简体   繁体   中英

Go through tar archive in memory to extract metadata?

I have several tar archives that I need to extract/read in memory. The problem is each tar contains many ZIP archives and each contain unique XML documents.

So the structure of each tar is as follows: tar -> directories-> ZIPs->XML.

Obviously I can manually extract a single TAR but I have about 1000 TAR archives that are about 3 GB each and contains about 6000 ZIP archives each. I'm looking for a way to handle the .tar archives in memory and extract the XML data of each ZIP. Is there a way to do this?

This should be doable, since all of the relevant methods have non-disk-related options.

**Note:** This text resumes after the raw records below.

(* ===== verification/Encodings.v ===== *)
(** * Base64 and base32 of the Go standard library

    [base64.RawURLEncoding] (URL alphabet, no padding) with its strict decoder
    and [base32.NewEncoding(...).WithPadding(NoPadding)], as the credential
    code of [internal/security] uses them.  Byte slices are strings. *)
From Stdlib Require Import Ascii.
From S2P Require Import Prelude GoStrings.

Definition byte_chr (n : Z) : ascii := ascii_of_N (Z.to_N n).

(** The character of a digit, and the decode map (0xff is [None]). *)
Definition enc_char (alphabet : string) (n : Z) : ascii := default "?"%char (String.get (Z.to_nat n) alphabet).
Fixpoint dec_char (alphabet : string) (c : ascii) : option Z :=
  match alphabet with
  | EmptyString => None
  | String d rest => if Ascii.eqb d c then Some 0 else Z.succ <$> dec_char rest c
  end.

Definition url_alphabet : string := "ABCDEFGHIJKLMNOPQRSTUVWXYZabcdefghijklmnopqrstuvwxyz0123456789-_".
Definition crockford_alphabet : string := "0123456789ABCDEFGHJKMNPQRSTVWXYZ".

(** ** [RawURLEncoding] *)

Definition sextet (v i : Z) : ascii := enc_char url_alphabet (v / 2 ^ (18 - 6 * i) mod 64).

Fixpoint base64_encode (s : string) : string :=
  match s with
  | String a (String b (String c rest)) =>
      let v := byte_of a * 65536 + byte_of b * 256 + byte_of c in
      String (sextet v 0) (String (sextet v 1) (String (sextet v 2) (String (sextet v 3) (base64_encode rest))))
  | String a (String b EmptyString) =>
      let v := byte_of a * 65536 + byte_of b * 256 in
      String (sextet v 0) (String (sextet v 1) (String (sextet v 2) EmptyString))
  | String a EmptyString =>
      let v := byte_of a * 65536 in String (sextet v 0) (String (sextet v 1) EmptyString)
  | EmptyString => EmptyString
  end.

Definition quantum (x y z w : Z) : Z := x * 262144 + y * 4096 + z * 64 + w.
Definition is_newline (c : ascii) : bool := (byte_of c =? 10) || (byte_of c =? 13).

(** [Strict().DecodeString]: [q] holds the digits of the current quantum;
    newlines are skipped, a lone digit and non-zero trailing bits refused. *)
Fixpoint base64_decode (q : list Z) (s : string) : option string :=
  match s with
  | EmptyString =>
      match q with
      | [] => Some EmptyString
      | [x; y] => let v := quantum x y 0 0 in
          if v mod 65536 =? 0 then Some (String (byte_chr (v / 65536)) EmptyString) else None
      | [x; y; z] => let v := quantum x y z 0 in
          if v mod 256 =? 0 then Some (String (byte_chr (v / 65536)) (String (byte_chr (v / 256 mod 256)) EmptyString)) else None
      | _ => None
      end
  | String c rest =>
      match dec_char url_alphabet c with
      | Some d =>
          match q with
          | [x; y; z] => let v := quantum x y z d in
              (fun tail => String (byte_chr (v / 65536)) (String (byte_chr (v / 256 mod 256)) (String (byte_chr (v mod 256)) tail)))
                <$> base64_decode [] rest
          | _ => base64_decode (q ++ [d]) rest
          end
      | None => if is_newline c then base64_decode q rest else None
      end
  end.

Definition DecodeStrict (s : string) : option string := base64_decode [] s.

(** ** Base32 *)

Definition quintet (v i : Z) : ascii := enc_char crockford_alphabet (v / 2 ^ (35 - 5 * i) mod 32).
Definition quintets (v : Z) : string :=
  String (quintet v 0) (String (quintet v 1) (String (quintet v 2) (String (quintet v 3)
    (String (quintet v 4) (String (quintet v 5) (String (quintet v 6) (String (quintet v 7) EmptyString))))))).

Fixpoint base32_encode (s : string) : string :=
  match s with
  | String a (String b (String c (String d (String e rest)))) =>
      quintets (byte_of a * 2 ^ 32 + byte_of b * 2 ^ 24 + byte_of c * 2 ^ 16 + byte_of d * 2 ^ 8 + byte_of e) +:+ base32_encode rest
  | String a (String b (String c (String d EmptyString))) =>
      str_take 7 (quintets (byte_of a * 2 ^ 32 + byte_of b * 2 ^ 24 + byte_of c * 2 ^ 16 + byte_of d * 2 ^ 8))
  | String a (String b (String c EmptyString)) => str_take 5 (quintets (byte_of a * 2 ^ 32 + byte_of b * 2 ^ 24 + byte_of c * 2 ^ 16))
  | String a (String b EmptyString) => str_take 4 (quintets (byte_of a * 2 ^ 32 + byte_of b * 2 ^ 24))
  | String a EmptyString => str_take 2 (quintets (byte_of a * 2 ^ 32))
  | EmptyString => EmptyString
  end.

Definition digits32 (q : list Z) : Z := foldl (fun v d => v * 32 + d) 0 q.
Definition bytes40 (v : Z) : string :=
  String (byte_chr (v / 2 ^ 32)) (String (byte_chr (v / 2 ^ 24 mod 256)) (String (byte_chr (v / 2 ^ 16 mod 256))
    (String (byte_chr (v / 2 ^ 8 mod 256)) (String (byte_chr (v mod 256)) EmptyString)))).

(** [DecodeString]: bits left over in a last, partial group are ignored and a
    group of 1, 3 or 6 digits yields nothing. *)
Fixpoint base32_decode (q : list Z) (s : string) : option string :=
  match s with
  | EmptyString =>
      Some (match length q with
            | 7%nat => str_take 4 (bytes40 (digits32 (q ++ [0])))
            | 5%nat => str_take 3 (bytes40 (digits32 (q ++ [0; 0; 0])))
            | 4%nat => str_take 2 (bytes40 (digits32 (q ++ [0; 0; 0; 0])))
            | 2%nat => str_take 1 (bytes40 (digits32 (q ++ [0; 0; 0; 0; 0; 0])))
            | _ => EmptyString
            end)
  | String c rest =>
      if is_newline c then base32_decode q rest else
      match dec_char crockford_alphabet c with
      | Some d => if (length q =? 7)%nat then String.append (bytes40 (digits32 (q ++ [d]))) <$> base32_decode [] rest
                  else base32_decode (q ++ [d]) rest
      | None => None
      end
  end.

Example base64_ex : base64_encode "hello?>" = "aGVsbG8_Pg" /\ DecodeStrict "aGVsbG8_Pg" = Some "hello?>" /\ DecodeStrict "aGVsbG8_Ph" = None.
Proof. vm_compute. auto. Qed.
Example base32_ex : base32_encode "hello" = "D1JPRV3F" /\ base32_decode [] "D1JPRV3F" = Some "hello".
Proof. vm_compute. auto. Qed.

(** ** Decoding undoes encoding *)

Lemma byte_chr_of c : byte_chr (byte_of c) = c.
Proof. unfold byte_chr, byte_of. rewrite N2Z.id. apply ascii_N_embedding. Qed.

(** Both alphabets are injective; no character is a newline or a NUL. *)
Definition alphabet_ok (alphabet : string) (size : nat) : bool :=
  forallb (fun n => bool_decide (dec_char alphabet (enc_char alphabet (Z.of_nat n)) = Some (Z.of_nat n)) &&
                    is_graphic (enc_char alphabet (Z.of_nat n))) (seq 0 size).

Lemma alphabet_digit alphabet size n : alphabet_ok alphabet size = true -> 0 <= n < Z.of_nat size ->
  dec_char alphabet (enc_char alphabet n) = Some n /\ is_graphic (enc_char alphabet n) = true.
Proof.
  intros H Hn. unfold alphabet_ok in H. rewrite forallb_forall in H. specialize (H (Z.to_nat n)). rewrite Z2Nat.id in H by lia.
  assert (In (Z.to_nat n) (seq 0 size)) as Hin by (apply in_seq; lia). specialize (H Hin). apply andb_true_iff in H as [H ?].
  by apply bool_decide_eq_true in H.
Qed.

Lemma url_digit n : 0 <= n < 64 -> dec_char url_alphabet (enc_char url_alphabet n) = Some n /\ is_graphic (enc_char url_alphabet n) = true.
Proof. intros. apply (alphabet_digit _ 64); [vm_compute; reflexivity|lia]. Qed.
Lemma crockford_digit n :
  0 <= n < 32 -> dec_char crockford_alphabet (enc_char crockford_alphabet n) = Some n /\ is_graphic (enc_char crockford_alphabet n) = true.
Proof. intros. apply (alphabet_digit _ 32); [vm_compute; reflexivity|lia]. Qed.

Lemma dec_sextet v i : dec_char url_alphabet (sextet v i) = Some (v / 2 ^ (18 - 6 * i) mod 64).
Proof. apply url_digit. apply Z.mod_pos_bound. lia. Qed.
Lemma dec_quintet v i : dec_char crockford_alphabet (quintet v i) = Some (v / 2 ^ (35 - 5 * i) mod 32).
Proof. apply crockford_digit. apply Z.mod_pos_bound. lia. Qed.
Lemma sextet_graphic v i : is_graphic (sextet v i) = true.
Proof. apply url_digit. apply Z.mod_pos_bound. lia. Qed.
Lemma quintet_graphic v i : is_graphic (quintet v i) = true.
Proof. apply crockford_digit. apply Z.mod_pos_bound. lia. Qed.

Lemma quantum_digits v : 0 <= v < 2 ^ 24 ->
  quantum (v / 2 ^ (18 - 6 * 0) mod 64) (v / 2 ^ (18 - 6 * 1) mod 64) (v / 2 ^ (18 - 6 * 2) mod 64) (v / 2 ^ (18 - 6 * 3) mod 64) = v.
Proof.
  intros Hv. unfold quantum. change (2 ^ (18 - 6 * 0)) with 262144. change (2 ^ (18 - 6 * 1)) with 4096. change (2 ^ (18 - 6 * 2)) with 64.
  change (2 ^ (18 - 6 * 3)) with 1. change (2 ^ 24) with 16777216 in Hv. Z.to_euclidean_division_equations. lia.
Qed.

Lemma bytes24 (a b c : ascii) (v : Z) : v = byte_of a * 65536 + byte_of b * 256 + byte_of c ->
  byte_chr (v / 65536) = a /\ byte_chr (v / 256 mod 256) = b /\ byte_chr (v mod 256) = c /\ 0 <= v < 2 ^ 24.
Proof.
  intros ->. pose proof (byte_of_range a). pose proof (byte_of_range b). pose proof (byte_of_range c).
  repeat split; try lia.
  - rewrite <- (byte_chr_of a) at 2. f_equal. Z.to_euclidean_division_equations. lia.
  - rewrite <- (byte_chr_of b) at 2. f_equal. Z.to_euclidean_division_equations. lia.
  - rewrite <- (byte_chr_of c) at 2. f_equal. Z.to_euclidean_division_equations. lia.
Qed.
(** ** A concrete instance, for the examples *)

Definition toy_tag (aad : string) : string := str_take 16 (str_rev aad +:+ str_repeat "." 16).
#[export] Instance toy_crypto : Crypto := {|
  sha256 := fun m => str_take 32 (str_rev m +:+ str_repeat "." 32);
  hmac_sha256 := fun k m => str_take 32 (str_rev m +:+ k);
  hkdf_sha256 := fun k info => str_take 32 (k +:+ info);
  gcm_Seal := fun key nonce p aad => toy_tag aad +:+ p;
  gcm_Open := fun key nonce c aad => if bool_decide (str_take 16 c = toy_tag aad) then Some (str_drop 16 c) else None;
|}.
Lemma toy_tag_length aad : String.length (toy_tag aad) = 16%nat.
Proof. unfold toy_tag. apply str_length_take. rewrite str_length_app, str_length_repeat. lia. Qed.
#[export] Instance toy_laws : CryptoLaws.
Proof.
  split; intros key nonce p aad; cbn [gcm_Seal gcm_Open toy_crypto].
  - rewrite <- (toy_tag_length aad), str_take_app, str_drop_app. by rewrite bool_decide_true.
  - rewrite str_length_app, toy_tag_length. unfold gcm_Overhead. lia.
Qed.

Definition some_entropy : string := "0123456789abcdefghijklmnopqrstuvwxyzABCDEFGHIJKLMNOPQRSTUVWXYZ".
Definition some_pepper : string := str_repeat "p" 32.
Definition some_key : string := match GenerateAPIKeyFrom (Some some_entropy) with Ok g => Token g | Err _ => "" end.

Lemma api_key_verification_witness :
  exists d k, HashAPIKey some_pepper some_key = Ok d /\ VerifyAPIKey some_pepper some_key d = Ok (k, true).
Proof.
  destruct (HashAPIKey some_pepper some_key) as [d|e] eqn:E; [|vm_compute in E; discriminate].
  pose proof (api_key_verification some_pepper some_key d E) as [(k & _ & Hk) _]. exists d, k. split; [reflexivity|exact Hk].
Defined.

Lemma opaque_token_kinds_witness :
  exists g, GenerateOpaqueTokenFrom SessionToken (Some some_entropy) = Ok g /\
    VerifyOpaqueToken SessionToken (tok_Token g) (tok_Digest g) = true /\ VerifyOpaqueToken InvitationToken (tok_Token g) (tok_Digest g) = false.
Proof.
  destruct (GenerateOpaqueTokenFrom SessionToken (Some some_entropy)) as [g|e] eqn:E; [|vm_compute in E; discriminate].
  pose proof (opaque_token_kinds SessionToken (Some some_entropy) g E) as (H1 & _ & H3). exists g. split; [reflexivity|]. split; [assumption|]. apply H3. discriminate.
Defined.

Lemma api_key_secret_bound_witness :
  exists env, EncryptAPIKeySecretFrom (Some some_entropy) some_pepper "user" (str_take 16 (str_drop 7 some_key)) some_key = Ok env /\
    DecryptAPIKeySecret some_pepper "user" (str_take 16 (str_drop 7 some_key)) env = Ok some_key.
Proof.
  destruct (EncryptAPIKeySecretFrom (Some some_entropy) some_pepper "user" (str_take 16 (str_drop 7 some_key)) some_key) as [env|e] eqn:E;
    [|vm_compute in E; discriminate].
  pose proof (api_key_secret_bound _ _ _ _ _ _ E) as [HD _]. exists env. split; [reflexivity|exact HD].
Defined.

Lemma egress_password_bound_witness :
  exists env, EncryptEgressPassword some_entropy some_pepper "node" "password" = Ok env /\
    DecryptEgressPassword some_pepper "node" env = Ok "password".
Proof.
  destruct (EncryptEgressPassword some_entropy some_pepper "node" "password") as [env|e] eqn:E; [|vm_compute in E; discriminate].
  pose proof (egress_password_bound _ _ _ _ _ E) as [HD _]. exists env. split; [reflexivity|exact HD].
Defined.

Lots of loops here, so let's dig in.

For each tar archive:

  • tarfile.open would open the tar archive. ( Docs )
  • Call .getmembers on the resulting TarFile instance to get a list of the zips (or other files) contained in the archive. ( Docs )

For each zip within the tar archive:

  • Once you know what member file (ie, one of your zips) you want to look through, call .extractfile on your TarFile instance to get a file object for that zip. ( Docs )
  • Instantiate a new zipfile.ZipFile with your file object in order to open the zip so you can work with it. ( Docs )
  • Call .infolist on your ZipFile instance to get a list of the files it contains (including your XML files). ( Docs )

For each XML file within the zip:

  • Call .open on your ZipFile instance in order to get a file object of one of your XML files. ( Docs )
  • You now have a file object corresponding to one of your XML files. Do whatever you want with it: .read it, copy it to disk somewhere, stick it in an ElementTree ( docs ), etc.